By Wayne Cole
SYDNEY, June 18 (Reuters) - The Australian dollar slipped to fresh five-month lows on Tuesday after the country's central bank reiterated that a further easing in interest rates would likely be needed to revive wage growth and inflation.
The Aussie AUD=D3 dipped as deep as $0.6840, the lowest since the flash crash of early January. The last time it was at these levels for any period of time was in January 2016 when it bottomed out in the $0.6827/30 area.
The New Zealand dollar NZD=D3 was stuck at $0.6495, and dangerously close to the May trough of $0.6482. A break there would take it back to territory last trod in October 2018.
The latest losses came after minutes of the Reserve Bank of Australia's (RBA) June Board meeting showed that, even after cutting rates a quarter point to a record low of 1.25%, further easing was necessary to push unemployment down.
"This is about as dovish as it gets," said Gareth Aird, a senior economist at CBA. "We now expect two further 25 basis-point rate cuts in 2019 and favour the August and November Board meetings."
That shift means all four of the major local banks are now tipping 0.75%.
Financial markets 0#YIB: imply around a 50-50 chance of a cut to 1% at the RBA's July meeting and are almost fully priced for a move in August. A further easing to 0.75% is considered a done deal by early next year.
Investors are also wagering the Reserve Bank of New Zealand will ease at least once more having cut rates in May.

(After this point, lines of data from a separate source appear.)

(** * catalyst.utils.config: configuration loading, CLI overrides, environment
      snapshot and config dump

    A shallow embedding of [src/catalyst/utils/config.py].  Python values are
    an inductive type, exceptions are a result type, the [argparse.Namespace]
    objects live in a heap addressed by references, and everything the module
    obtains from the interpreter or from other libraries ([eval], the JSON
    and YAML codecs, [subprocess], the clock, [os.uname]) is a field of a
    [Host] record that the functions take as an argument. *)

From Stdlib Require Import ZArith String Ascii List Lia Bool.
From Corelib Require Import PrimFloat.
From Stdlib Require Import Uint63.
From stdpp Require Import base option list gmap strings sorting pretty.

Set Warnings "-register-all".

Local Open Scope string_scope.
Local Open Scope Z_scope.

(** ** Exceptions and results *)

(** A raised exception: the name of its class and its message. *)
Record exn := Exn { exn_class : string; exn_msg : string }.

Inductive result (A : Type) : Type :=
| Ok (a : A)
| Raise (e : exn).
Arguments Ok {A} a.
Arguments Raise {A} e.

(** ** Python values *)

(** [VStr] and [VBytes] both carry the UTF-8 bytes of the text; a [dict] is
    its list of items in insertion order. *)
Inductive value : Type :=
| VNone
| VBool (b : bool)
| VInt (z : Z)
| VFloat (f : float)
| VStr (s : string)
| VBytes (b : string)
| VList (l : list value)
| VDict (d : list (string * value)).

Abbreviation dict := (list (string * value)).

(** [v is None] *)
Definition is_none (v : value) : bool :=
  match v with VNone => true | _ => false end.

(** [v == ""] *)
Definition is_empty_str (v : value) : bool :=
  match v with VStr s => String.eqb s "" | _ => false end.

(** ** [dict] operations *)

(** [d.get(k)] *)
Fixpoint dict_get (d : dict) (k : string) : option value :=
  match d with
  | [] => None
  | (k', v) :: d' => if String.eqb k' k then Some v else dict_get d' k
  end.

(** [d[k] = v]: an existing key keeps its position, a new key goes last. *)
Fixpoint dict_set (d : dict) (k : string) (v : value) : dict :=
  match d with
  | [] => [(k, v)]
  | (k', v') :: d' =>
      if String.eqb k' k then (k, v) :: d' else (k', v') :: dict_set d' k v
  end.

(** [k in d] *)
Definition dict_mem (d : dict) (k : string) : bool :=
  match dict_get d k with Some _ => true | None => false end.

(** ** [str] methods used by the module *)

(** [s.split(sep)] for a one-character separator. *)
Fixpoint split_on (sep : ascii) (s : string) : list string :=
  match s with
  | EmptyString => [EmptyString]
  | String c s' =>
      if Ascii.eqb c sep then EmptyString :: split_on sep s'
      else match split_on sep s' with
           | [] => [String c EmptyString]
           | w :: ws => String c w :: ws
           end
  end.

(** [s.rsplit(sep, 1)]: [None] when [sep] does not occur (Python then returns
    the one-element list [[s]]), otherwise the text before and after the last
    occurrence. *)
Fixpoint rsplit1 (sep : ascii) (s : string) : option (string * string) :=
  match s with
  | EmptyString => None
  | String c s' =>
      match rsplit1 sep s' with
      | Some (a, b) => Some (String c a, b)
      | None => if Ascii.eqb c sep then Some (EmptyString, s') else None
      end
  end.

(** Dropping the leading characters that satisfy [p]. *)
Fixpoint lstrip_by (p : ascii -> bool) (s : string) : string :=
  match s with
  | EmptyString => EmptyString
  | String a s' => if p a then lstrip_by p s' else s
  end.

(** Dropping the trailing characters that satisfy [p]. *)
Fixpoint rstrip_by (p : ascii -> bool) (s : string) : string :=
  match s with
  | EmptyString => EmptyString
  | String a s' =>
      match rstrip_by p s' with
      | EmptyString => if p a then EmptyString else String a EmptyString
      | t => String a t
      end
  end.

(** [s.lstrip(c)] *)
Definition lstrip (c : ascii) (s : string) : string := lstrip_by (Ascii.eqb c) s.

(** [s.strip(c)] *)
Definition strip (c : ascii) (s : string) : string :=
  rstrip_by (Ascii.eqb c) (lstrip_by (Ascii.eqb c) s).

(** The bytes that [bytes.strip()] removes. *)
Definition is_bytes_space (a : ascii) : bool :=
  let n := nat_of_ascii a in
  (n =? 32)%nat || ((9 <=? n)%nat && (n <=? 13)%nat).

(** The ASCII characters that [str.split()] separates on. *)
Definition is_str_space (a : ascii) : bool :=
  let n := nat_of_ascii a in
  (n =? 32)%nat || ((9 <=? n)%nat && (n <=? 13)%nat)
  || ((28 <=? n)%nat && (n <=? 31)%nat).

(** [b.strip()] on bytes. *)
Definition strip_space (b : string) : string :=
  rstrip_by is_bytes_space (lstrip_by is_bytes_space b).

(** The number of bytes of the white-space character that starts [s], 0 when
    [s] does not start with one.  The characters are those of
    [str.isspace]: the ASCII ones and, in their UTF-8 encoding, U+0085,
    U+00A0, U+1680, U+2000 to U+200A, U+2028, U+2029, U+202F, U+205F and
    U+3000. *)
Definition space_length (s : string) : nat :=
  match s with
  | EmptyString => 0%nat
  | String a s1 =>
      if is_str_space a then 1%nat
      else
        let n := nat_of_ascii a in
        match s1 with
        | String b s2 =>
            let m := nat_of_ascii b in
            if (n =? 194)%nat then
              if (m =? 133)%nat || (m =? 160)%nat then 2%nat else 0%nat
            else
              match s2 with
              | String c _ =>
                  let k := nat_of_ascii c in
                  if ((n =? 225)%nat && (m =? 154)%nat && (k =? 128)%nat)
                     || ((n =? 226)%nat && (m =? 128)%nat
                         && (((128 <=? k)%nat && (k <=? 138)%nat)
                             || (k =? 168)%nat || (k =? 169)%nat
                             || (k =? 175)%nat))
                     || ((n =? 226)%nat && (m =? 129)%nat && (k =? 159)%nat)
                     || ((n =? 227)%nat && (m =? 128)%nat && (k =? 128)%nat)
                  then 3%nat else 0%nat
              | EmptyString => 0%nat
              end
        | EmptyString => 0%nat
        end
  end.

(** The word that starts at the head of [s] (empty when [s] starts with a
    separator) and the words after it; [skip] is the number of bytes of [s]
    that still belong to a separator already met. *)
Fixpoint words_from (skip : nat) (s : string) : string * list string :=
  match s with
  | EmptyString => (EmptyString, [])
  | String c s' =>
      match (match skip with O => space_length s | _ => skip end) with
      | O => let '(w, ws) := words_from 0%nat s' in (String c w, ws)
      | S k =>
          let '(w, ws) := words_from k s' in
          (EmptyString, match w with EmptyString => ws | _ => w :: ws end)
      end
  end.

(** [s.split()] on a text. *)
Definition split_space (s : string) : list string :=
  let '(w, ws) := words_from 0%nat s in
  match w with EmptyString => ws | _ => w :: ws end.

(** [s.replace("\n", "\n\n")] *)
Fixpoint double_newlines (s : string) : string :=
  match s with
  | EmptyString => EmptyString
  | String c s' =>
      if Ascii.eqb c "010"%char
      then String c (String c (double_newlines s'))
      else String c (double_newlines s')
  end.

(** [c in s] for a one-character [c]. *)
Fixpoint contains (c : ascii) (s : string) : bool :=
  match s with
  | EmptyString => false
  | String a s' => Ascii.eqb a c || contains c s'
  end.

Definition lower_ascii (a : ascii) : ascii :=
  let n := nat_of_ascii a in
  if (65 <=? n)%nat && (n <=? 90)%nat then ascii_of_nat (n + 32) else a.

(** [s.lower()]; on UTF-8 text only the ASCII letters can map to ASCII. *)
Fixpoint lower (s : string) : string :=
  match s with
  | EmptyString => EmptyString
  | String a s' => String (lower_ascii a) (lower s')
  end.

(** [s.endswith(suffix)] *)
Definition endswith (s suffix : string) : bool :=
  let n := String.length s in
  let m := String.length suffix in
  (m <=? n)%nat && String.eqb (substring (n - m) m s) suffix.

(** [sub in s] *)
Definition is_substring (sub s : string) : bool :=
  match String.index 0 sub s with Some _ => true | None => false end.
Definition enhancedClicked : World :=
  snd (Enhanced.app (GetTrack (browserRequest springId))
         (snd (Enhanced.app
                 (PostLinks (browserRequest "") newLinkBody "k3j9x2m1q")
                 quietWorld))).

Definition grantedPayload : Payload :=
  {| p_cameraPermission := Js.val "denied";
     p_locationPermission := Js.val "granted";
     p_userLatitude := Js.val 40.5%float;
     p_userLongitude := Js.val (-3.75)%float;
     p_screenResolution := Js.val "1920x1080";
     p_language := Js.val "es-ES";
     p_timezone := Js.val "Europe/Madrid";
     p_connectionType := Js.val "4g" |}.

(** A payload that carries nothing but [userLatitude: null]. *)
Definition nullLatitudePayload : Payload :=
  {| p_cameraPermission := Js.undefined;
     p_locationPermission := Js.undefined;
     p_userLatitude := Js.null;
     p_userLongitude := Js.undefined;
     p_screenResolution := Js.undefined;
     p_language := Js.undefined;
     p_timezone := Js.undefined;
     p_connectionType := Js.undefined |}.

(** A payload in which every field is [null]. *)
Definition allNullPayload : Payload :=
  {| p_cameraPermission := Js.null; p_locationPermission := Js.null;
     p_userLatitude := Js.null; p_userLongitude := Js.null;
     p_screenResolution := Js.null; p_language := Js.null;
     p_timezone := Js.null; p_connectionType := Js.null |}.

Definition enrichedWorld : World :=
  snd (Enhanced.app (PostTrackUpdate springId grantedPayload) enhancedClicked).

(** A resolver result that can be stored as it is: the three names are not
    empty and each coordinate is [null] or a number other than zero. *)
Definition storableCoordinate (v : Js.value float) : Prop :=
  v = Js.null \/ exists x, v = Js.val x /\ Js.truthyNumber x = true.

Definition storableGeo (g : GeoData) : Prop :=
  g_country g <> "" /\ g_city g <> "" /\ g_region g <> "" /\
  storableCoordinate (g_latitude g) /\ storableCoordinate (g_longitude g).

(** The first entry of the forwarded-for header is missing or empty. *)
Definition noForwardedEntry (req : Request) : Prop :=
  headers req !! "x-forwarded-for" = None \/
  exists s, headers req !! "x-forwarded-for" = Some s /\
            Js.splitFirst "," s = "".

(** The header [h] is missing or empty. *)
Definition noHeader (req : Request) (h : string) : Prop :=
  headers req !! h = None \/ headers req !! h = Some "".

Definition proxiedRequest : Request :=
  {| params_linkId := springId; protocol := "http";
     headers := {[ "x-forwarded-for" := ", 10.0.0.2";
                   "x-real-ip" := "198.51.100.9" ]};
     socket := {| remoteAddress := Js.val "::ffff:10.0.0.2";
                  remotePort := Js.val 40000 |} |}.

Definition androidPhone : string :=
  "Mozilla/5.0 (Linux; Android 10; SM-G973F) AppleWebKit/537.36 (KHTML, like Gecko) Chrome/120.0.0.0 Mobile Safari/537.36".
(** *** Authorize *)

Definition authorize (pluginName : string) : Async (list string) :=
  λ c,
    match get pluginName c with
    | None =>
        (Rejected (TypeError
           "Cannot destructure property 'initialPermissions' of 'plugin' as it is undefined."), c)
    | Some plugin =>
        let initialPermissions := field plugin "initialPermissions" in
        match js_keys_length initialPermissions with
        | Rejected e => (Rejected e, c)
        | Fulfilled O => (Fulfilled [], c)
        | Fulfilled (S _) =>
            try_finally
              (approvedPermissions ←
                 (exec (emit (EvRequestPermissions pluginName initialPermissions));;
                  await (requestPermissions E pluginName initialPermissions));
               mret (parentCapability <$> approvedPermissions))
              (with_beingAdded (delete pluginName)) c
        end
    end.

(** *** The install pipeline *)

Definition processRequestedPlugin (pluginName : string)
    : Async ProcessPluginReturnType :=
  λ c,
    let plugin := get pluginName c in
    if js_truthy (default JUndefined (plugin ≫= (.!! "isActive"))) then
      (Fulfilled (Serializable (getSerializable pluginName c)), c)
    else
      try_catch
        (added ← await_add pluginName;
         let sourceCode := field added "sourceCode" in
         authorize pluginName;;
         _startPluginInWorker pluginName sourceCode;;
         ((λ c', (Fulfilled (Serializable (getSerializable pluginName c')), c'))
          : Async ProcessPluginReturnType))
        (λ err, mret (ErrorEnvelope err)) c.
Definition WIKIPEDIA_COLORS_entries : list (string * (string * string * string)) := [
  ("CA", ("F6861F", "Tōkaidō Main Line", "JR Central"));
  ("CB", ("477543", "Gotemba Line", "JR Central"));
  ("CC", ("773C97", "Minobu Line", "JR Central"));
  ("CD", ("6FA3D7", "Iida Line", "JR Central"));
  ("CE", ("8C5A38", "Taketoyo Line", "JR Central"));
  ("CF", ("327198", "Chūō Main Line", "JR Central"));
  ("CG", ("9E1813", "Takayama Main Line", "JR Central"));
  ("CI", ("C8BA45", "Taita Line", "JR Central"));
  ("CJ", ("16B68F", "Kansai Main Line", "JR Central"));
  ("CO", ("007BBE", "Chūō Main Line", "JR East"));
  ("JA", ("2E8B57", "Saikyō Line", "JR East"));
  ("JB", ("FFD700", "Chūō–Sōbu Line", "JR East"));
  ("JC", ("FF4500", "Chūō Line (Rapid)", "JR East"));
  ("JE", ("DC143C", "Keiyō Line", "JR East"));
  ("JH", ("9ACD32", "Yokohama Line", "JR East"));
  ("JI", ("FFD700", "Tsurumi Line", "JR East"));
  ("JJ", ("3CB371", "Jōban Line", "JR East"));
  ("JK", ("00BFFF", "Keihin-Tōhoku Line", "JR East"));
  ("JL", ("808080", "Jōban Line (local)", "JR East"));
  ("JM", ("FF4500", "Musashino Line", "JR East"));
  ("JN", ("FFD700", "Nambu Line", "JR East"));
  ("JO", ("0070B9", "Yokosuka Line", "JR East"));
  ("JS", ("FF0000", "Shōnan-Shinjuku Line", "JR East"));
  ("JT", ("FFA500", "Tōkaidō Main Line", "JR East"));
  ("JU", ("FFA500", "Utsunomiya Line", "JR East"));
  ("JY", ("9ACD32", "Yamanote Line", "JR East"));
  ("SE", ("00B3E6", "Shin'etsu Main Line", "JR East"));
  ("SN_JR", ("F15A22", "Shinonoi Line", "JR East"));
  ("HA", ("E09C42", "Sapporo—Asahikawa—Abashiri", "JR Hokkaido"));
  ("HAP", ("0098D8", "Chitose Line (Airport)", "JR Hokkaido"));
  ("HB", ("EB848D", "Hakodate Line", "JR Hokkaido"));
  ("HH", ("487CBC", "Hokkaido Line", "JR Hokkaido"));
  ("HT", ("994A95", "Hokkaido Line", "JR Hokkaido"));
  ("HW", ("8A483B", "Sōya Main Line", "JR Hokkaido"));
  ("SB", ("2a6482", "Tokushima Line", "JR Shikoku"));
  ("SD", ("E25885", "Dosan Line", "JR Shikoku"));
  ("SM", ("00B5A7", "Mugi Line", "JR Shikoku"));
  ("SU", ("F9AA00", "Uchiko Line", "JR Shikoku"));
  ("KO", ("E3379F", "Keiō Line", "Keio"));
  ("IN", ("1A407B", "Inokashira Line", "Keio"));
  ("KS", ("005AAA", "Keisei Main Line", "Keisei"));
  ("OE", ("2683CE", "Enoshima Line", "Odakyu"));
  ("OH", ("2683CE", "Odawara Line", "Odakyu"));
  ("OT", ("2683CE", "Tama Line", "Odakyu"));
  ("MC", ("019A66", "Chūō Line", "Osaka Metro"));
  ("MI", ("EE7B1A", "Imazatosuji Line", "Osaka Metro"));
  ("MK", ("814721", "Sakaisuji Line", "Osaka Metro"));
  ("MM", ("E5171F", "Midōsuji Line", "Osaka Metro"));
  ("MN", ("A9CC51", "Nagahori Tsurumi-ryokuchi Line", "Osaka Metro"));
  ("MP", ("00A0DE", "Nankō Port Town Line", "Osaka Metro"));
  ("MS", ("E44D93", "Sennichimae Line", "Osaka Metro"));
  ("MT", ("522886", "Tanimachi Line", "Osaka Metro"));
  ("MY", ("0078BE", "Yotsubashi Line", "Osaka Metro"));
  ("SI", ("ED772D", "Ikebukuro Line", "Seibu"));
  ("SK", ("34B559", "Kokubunji Line", "Seibu"));
  ("SS", ("00A6BF", "Shinjuku Line", "Seibu"));
  ("ST", ("FAAA27", "Tamako Line", "Seibu"));
  ("SW", ("ED772D", "Tamagawa Line", "Seibu"));
  ("SY", ("EF473D", "Yamaguchi Line", "Seibu"));
  ("TD", ("00BFFF", "Noda Line", "Tobu"));
  ("TI", ("DC143C", "Isesaki Line", "Tobu"));
  ("TJ", ("004098", "Tōjō Line", "Tobu"));
  ("TN", ("FFA500", "Nikkō Line", "Tobu"));
  ("TS", ("005AAA", "Skytree Line", "Tobu"));
  ("A", ("EC6E65", "Asakusa Line", "Toei"));
  ("E", ("CE045B", "Ōedo Line", "Toei"));
  ("I", ("006CB6", "Mita Line", "Toei"));
  ("S", ("B0C124", "Shinjuku Line", "Toei"));
  ("C", ("00BB85", "Chiyoda Line", "Tokyo Metro"));
  ("F", ("9C5E31", "Fukutoshin Line", "Tokyo Metro"));
  ("G", ("FF9500", "Ginza Line", "Tokyo Metro"));
  ("H", ("B5B5AC", "Hibiya Line", "Tokyo Metro"));
  ("M", ("F62E36", "Marunouchi Line", "Tokyo Metro"));
  ("N", ("00AC9B", "Namboku Line", "Tokyo Metro"));
  ("T", ("009BBF", "Tozai Line", "Tokyo Metro"));
  ("Y", ("C1A470", "Yūrakuchō Line", "Tokyo Metro"));
  ("Z", ("8F76D6", "Hanzōmon Line", "Tokyo Metro"));
  ("DT", ("20A288", "Den-en-Toshi Line", "Tokyu"));
  ("IK", ("EE86A7", "Ikegami Line", "Tokyu"));
  ("KD", ("0068B7", "Kodomonokuni Line", "Tokyu"));
  ("MG", ("009CD2", "Meguro Line", "Tokyu"));
  ("OM", ("F18C43", "Oimachi Line", "Tokyu"));
  ("SG", ("FCC70D", "Setagaya Line", "Tokyu"));
  ("SH", ("890d84", "Shin-Yokohama Line", "Tokyu"));
  ("TM", ("AE0378", "Tamagawa Line", "Tokyu"));
  ("TY", ("DA0442", "Toyoko Line", "Tokyu"));
  ("HK", ("34B580", "Hankyu Railway", "Hankyu"));
  ("HS", ("00BFFF", "Hokusō Line", "Hokuso"));
  ("KK", ("32CAE2", "Keikyu Line", "Keikyu"));
  ("SR", ("345CAA", "Saitama Rapid Railway", "Saitama"));
  ("SL", ("FF69B4", "Shin-Keisei Line", "Shin-Keisei"));
  ("MO", ("000080", "Tokyo Monorail", "Tokyo Monorail"));
  ("TR", ("0AAA3C", "Tōyō Rapid Railway", "Toyo Rapid"));
  ("U", ("0065A6", "Yurikamome", "Yurikamome"));
  ("WK", ("6D0023", "Watarase Keikoku Line", "Watarase"));
  ("TX", ("000084", "Tsukuba Express", "Tsukuba Express"))
].

Definition WIKIPEDIA_COLORS : dict (string * string * string) := display WIKIPEDIA_COLORS_entries.

Definition JAPANESE_TO_WIKI_entries : list (string * string) := [
  ("銀座線", "G");
  ("1号線銀座線", "G");
  ("3号線銀座線", "G");
  ("3号線", "G");
  ("日比谷線", "H");
  ("2号線日比谷線", "H");
  ("丸ノ内線", "M");
  ("4号線丸ノ内線", "M");
  ("4号線", "M");
  ("4号線丸ノ内線分岐線", "M");
  ("東西線", "T");
  ("5号線東西線", "T");
  ("千代田線", "C");
  ("9号線千代田線", "C");
  ("有楽町線", "Y");
  ("8号線有楽町線", "Y");
  ("半蔵門線", "Z");
  ("11号線半蔵門線", "Z");
  ("南北線", "N");
  ("7号線南北線", "N");
  ("副都心線", "F");
  ("13号線副都心線", "F");
  ("浅草線", "A");
  ("1号線浅草線", "A");
  ("三田線", "I");
  ("6号線三田線", "I");
  ("新宿線", "S");
  ("10号線新宿線", "S");
  ("大江戸線", "E");
  ("12号線大江戸線", "E");
  ("山手線", "JY");
  ("中央線", "JC");
  ("中央線快速", "JC");
  ("中央・総武線", "JB");
  ("総武線", "JB");
  ("総武本線", "JB");
  ("京浜東北線", "JK");
  ("横須賀線", "JO");
  ("埼京線", "JA");
  ("赤羽線（埼京線）", "JA");
  ("東北線（埼京線）", "JA");
  ("常磐線", "JJ");
  ("常磐線快速", "JJ");
  ("京葉線", "JE");
  ("武蔵野線", "JM");
  ("南武線", "JN");
  ("横浜線", "JH");
  ("鶴見線", "JI");
  ("東海道線", "JT");
  ("東横線", "TY");
  ("東急東横線", "TY");
  ("田園都市線", "DT");
  ("東急田園都市線", "DT");
  ("目黒線", "MG");
  ("東急目黒線", "MG");
  ("大井町線", "OM");
  ("東急大井町線", "OM");
  ("池上線", "IK");
  ("東急池上線", "IK");
  ("多摩川線", "TM");
  ("東急多摩川線", "TM");
  ("世田谷線", "SG");
  ("こどもの国線", "KD");
  ("小田急線", "OH");
  ("小田原線", "OH");
  ("小田急小田原線", "OH");
  ("江ノ島線", "OE");
  ("小田急江ノ島線", "OE");
  ("多摩線", "OT");
  ("小田急多摩線", "OT");
  ("京王線", "KO");
  ("井の頭線", "IN");
  ("京王井の頭線", "IN");
  ("相模原線", "KO");
  ("動物園線", "KO");
  ("競馬場線", "KO");
  ("池袋線", "SI");
  ("西武池袋線", "SI");
  ("西武新宿線", "SS");
  ("拝島線", "SI");
  ("多摩湖線", "ST");
  ("国分寺線", "SK");
  ("西武園線", "SI");
  ("西武有楽町線", "SI");
  ("狭山線", "SI");
  ("豊島線", "SI");
  ("山口線", "SY");
  ("東上本線", "TJ");
  ("東武東上線", "TJ");
  ("伊勢崎線", "TI");
  ("東武伊勢崎線", "TI");
  ("東武スカイツリーライン", "TS");
  ("亀戸線", "TI");
  ("大師線", "TI");
  ("野田線", "TD");
  ("本線", "KS");
  ("京成本線", "KS");
  ("押上線", "KS");
  ("京成押上線", "KS");
  ("金町線", "KS");
  ("成田空港線", "KS");
  ("空港線", "KK");
  ("京急本線", "KK");
  ("京急線", "KK");
  ("りんかい線", "HS");
  ("東京臨海新交通臨海線", "U");
  ("ゆりかもめ", "U");
  ("東京モノレール羽田線", "MO");
  ("東京モノレール", "MO");
  ("日暮里・舎人線", "SL");
  ("日暮里・舎人ライナー", "SL");
  ("埼玉高速鉄道線", "SR");
  ("北総線", "HS");
  ("東葉高速線", "TR");
  ("新京成線", "SL");
  ("つくばエクスプレス", "TX");
  ("常磐新線", "TX");
  ("御堂筋線", "MM");
  ("大阪市高速電気軌道御堂筋線", "MM");
  ("1号線(御堂筋線)", "MM");
  ("谷町線", "MT");
  ("大阪市高速電気軌道谷町線", "MT");
  ("2号線(谷町線)", "MT");
  ("四つ橋線", "MY");
  ("大阪市高速電気軌道四つ橋線", "MY");
  ("3号線(四つ橋線)", "MY");
  ("中央線", "MC");
  ("大阪市高速電気軌道中央線", "MC");
  ("4号線(中央線)", "MC");
  ("千日前線", "MS");
  ("大阪市高速電気軌道千日前線", "MS");
  ("5号線(千日前線)", "MS");
  ("堺筋線", "MK");
  ("大阪市高速電気軌道堺筋線", "MK");
  ("6号線(堺筋線)", "MK");
  ("長堀鶴見緑地線", "MN");
  ("大阪市高速電気軌道長堀鶴見緑地線", "MN");
  ("7号線(長堀鶴見緑地線)", "MN");
  ("今里筋線", "MI");
  ("大阪市高速電気軌道今里筋線", "MI");
  ("8号線（今里筋線）", "MI");
  ("南港ポートタウン線", "MP");
  ("阪急京都本線", "HK");
  ("阪急京都線", "HK");
  ("京都線", "HK");
  ("阪急神戸本線", "HK");
  ("阪急神戸線", "HK");
  ("神戸線", "HK");
  ("阪急宝塚本線", "HK");
  ("阪急宝塚線", "HK");
  ("宝塚線", "HK");
  ("阪急千里線", "HK");
  ("千里線", "HK");
  ("阪急嵐山線", "HK");
  ("嵐山線", "HK");
  ("今津線", "HK");
  ("伊丹線", "HK");
  ("甲陽線", "HK");
  ("箕面線", "HK");
  ("神戸高速線", "HK")
].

The central bank has played down the prospect of a cut and a move at its next meeting on June 26 is considered unlikely RBNZWATCH .
Yet it might ultimately have no choice given the downward direction of rates globally.
The U.S. Federal Reserve concludes a policy meeting on Wednesday amid intense speculation it will open the door to an easing as early as July.
Futures 0#FF: are almost fully priced for a reduction to 2.0-2.25% in July and imply nearly 100 basis points of easing by mid-2020 FEDWATCH .
Indeed, there was a chance the Fed could sound dovish enough this week to give the Aussie and kiwi a lift, albeit likely a temporary one.
Australian bond yields fell anew in the wake of the RBA minutes, with the three-year rate AU3YT=RR at 1.00% and just above all-time lows.
Three-year bond futures YTTc1 firmed 1 tick to 99.030, implying a yield of 0.97%, while the 10-year contract YTCc1 rose 2 ticks to 98.6250.